Here's how it works: AI systems are fed vast datasets of existing research—studies on plant compounds, their effects on cells, and human clinical trials. Machine learning algorithms then look for patterns: Which compounds are linked to anti-aging? Which plants have properties that might reduce inflammation? By connecting these dots, AI can predict which untested extracts are worth investigating.
Take skin care, for example. A team at Stanford recently used AI to analyze over 10,000 studies on botanical extracts and skin health. The algorithm identified a compound in a rare Korean pine bark extract that it predicted would boost collagen production. Lab tests later confirmed the prediction, and the extract is now being developed into a new anti-aging serum. Without AI, this discovery might have taken a decade; with AI, it took just 18 months.

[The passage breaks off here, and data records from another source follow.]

Lemma b64_char_spec (n : N) :
  (n < 64)%N ->
  Base64.value (Base64.char n) = n
  /\ Byte.eqb (Base64.char n) Base64.pad = false
  /\ (Byte.to_N (Base64.char n) < 128)%N.
Proof.
  intros Hn. pose proof b64_sextets as H.
  rewrite forallb_forall in H.
  specialize (H n). rewrite !andb_true_iff, negb_true_iff, N.eqb_eq, N.ltb_lt in H.
  assert (In n (N.of_nat <$> seq 0 64)).
  { apply in_map_iff. exists (N.to_nat n). split; [apply N2Nat.id|]. apply in_seq. lia. }
  tauto.
Qed.

(** linear arithmetic with division and remainder by constants *)
Ltac div_lia := zify; Z.to_euclidean_division_equations; lia.

Lemma b64_decode_encode (bs : list N) :
  Forall (fun b => (b < 256)%N) bs -> Base64.decode (Base64.encode bs) = bs.
Proof.
  assert (G : forall n (l : list N), length l <= n ->
              Forall (fun b => (b < 256)%N) l -> Base64.decode (Base64.encode l) = l).
  2: { eapply G. reflexivity. }
  induction n as [|n IH]; intros l Hl Hb.
  { destruct l; [reflexivity | simpl in Hl; lia]. }
  destruct l as [|a [|b [|c rest]]]; [reflexivity|..].
  - apply Forall_cons in Hb as [Ha _].
    cbn [Base64.encode Base64.decode]. rewrite (Byte.byte_dec_lb (eq_refl Base64.pad)).
    destruct (b64_char_spec (a / 4)) as (-> & _ & _); [div_lia|].
    destruct (b64_char_spec (a mod 4 * 16)) as (-> & _ & _); [div_lia|].
    f_equal. div_lia.
  - apply Forall_cons in Hb as [Ha Hb]. apply Forall_cons in Hb as [Hb _].
    cbn [Base64.encode Base64.decode].
    destruct (b64_char_spec (a / 4)) as (-> & _ & _); [div_lia|].
    destruct (b64_char_spec (a mod 4 * 16 + b / 16)) as (-> & _ & _); [div_lia|].
    destruct (b64_char_spec (b mod 16 * 4)) as (-> & -> & _); [div_lia|].
    rewrite (Byte.byte_dec_lb (eq_refl Base64.pad)). f_equal; [div_lia|]. f_equal. div_lia.
  - apply Forall_cons in Hb as [Ha Hb]. apply Forall_cons in Hb as [Hb Hr].
    apply Forall_cons in Hr as [Hc Hr].
    cbn [Base64.encode Base64.decode].
    destruct (b64_char_spec (a / 4)) as (-> & _ & _); [div_lia|].
    destruct (b64_char_spec (a mod 4 * 16 + b / 16)) as (-> & _ & _); [div_lia|].
    destruct (b64_char_spec (b mod 16 * 4 + c / 64)) as (-> & -> & _); [div_lia|].
    destruct (b64_char_spec (c mod 64)) as (-> & -> & _); [div_lia|].
    rewrite IH by (simpl in Hl; auto; lia).
    f_equal; [div_lia|]. f_equal; [div_lia|]. f_equal. div_lia.
Qed.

AI is also helping researchers understand how different extracts interact. For instance, combining two extracts might enhance their benefits (a phenomenon called synergy) or cancel them out. AI models can simulate these interactions, allowing scientists to create more effective blends—like a supplement that pairs turmeric extract with black pepper extract to boost absorption, or a skincare formula that combines aloe vera and green tea for maximum hydration.
Case Study: How AI Helped a Manufacturer Launch a Breakthrough Organic Extract
In 2023, a small botanical extracts manufacturer in Oregon set out to create an organic certified extract for use in natural sunscreen. The goal was to find a plant compound that could boost UV protection without the harsh chemicals found in many sunscreens. Using traditional methods, this might have taken years of testing different plants.

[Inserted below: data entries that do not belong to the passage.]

(** [rings_size] never under-estimates: for validated depths the result
    is a whole number of pages, at least two, that covers the completion
    bytes and the entry-array bytes, and it is at most two pages more
    than twice those bytes. *)
Theorem rings_size_covers (entries cq_entries ps : Z) :
  abi_sizes_ok ->
  1 <= entries <= KERN_MAX_ENTRIES ->
  1 <= cq_entries <= KERN_MAX_CQ_ENTRIES ->
  0 < ps < 2 ^ 32 ->
  KRING_SIZE + cq_entries * sizeof_cqe + entries * sizeof_sqe
    <= rings_size entries cq_entries ps
  /\ rings_size entries cq_entries ps mod ps = 0
  /\ 2 * ps <= rings_size entries cq_entries ps
  /\ rings_size entries cq_entries ps
     <= 2 * ps + 2 * (round_up_64 (KRING_SIZE + cq_entries * sizeof_cqe)
                      + entries * sizeof_sqe).
Proof.
  intros Habi He Hc Hps.
  destruct (rings_size_locked_bytes entries cq_entries ps Habi He Hc Hps)
    as [E _].
  rewrite E. unfold locked_bytes. change KRING_SIZE with 320.
  destruct Habi as [[Hs1 Hs2] [Hc1 Hc2]].
  unfold KERN_MAX_CQ_ENTRIES, KERN_MAX_ENTRIES in *.
  set (cqb := round_up_64 (320 + cq_entries * sizeof_cqe)).
  assert (Hprod : 1 <= cq_entries * sizeof_cqe <= 65536 * 4096) by nia.
  assert (Hsq : 1 <= entries * sizeof_sqe <= 32768 * 4096) by nia.
  assert (Hcqb : 320 + cq_entries * sizeof_cqe <= cqb
                 /\ cqb <= 65536 * 4096 + 384).
  { unfold cqb, round_up_64. rewrite ceil_div_pred by lia.
    pose proof (Z.mul_div_le (320 + cq_entries * sizeof_cqe - 1) 64 ltac:(lia)).
    pose proof (Z.mul_succ_div_gt (320 + cq_entries * sizeof_cqe - 1) 64 ltac:(lia)).
    lia. }
  destruct (whole_pages_cover cqb ps) as [A1 A2]; [lia | lia |].
  destruct (whole_pages_cover (entries * sizeof_sqe) ps) as [B1 B2]; [lia | lia |].
  destruct (shift_npages cqb ps) as (_ & _ & A3); [lia | lia |].
  destruct (shift_npages (entries * sizeof_sqe) ps) as (_ & _ & B3); [lia | lia |].
  split; [nia |]. split; [apply Z.mod_mul; lia |]. split; nia.
Qed.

Instead, the team turned to AI. They fed the algorithm data on 5,000 plant species, focusing on those known for UV-absorbing properties. The AI flagged a wildflower native to the Pacific Northwest that hadn't been studied for sunscreen use. The team then used AI to optimize the extraction process, ensuring maximum yield of the UV-blocking compound. Within six months, they had a viable extract—and by the following summer, it was being used in a popular natural sunscreen brand.
"AI didn't just speed things up—it opened doors we didn't even know existed," says the company's lead researcher. "We went from an idea to a market-ready product in under a year, which would have been impossible with traditional research methods."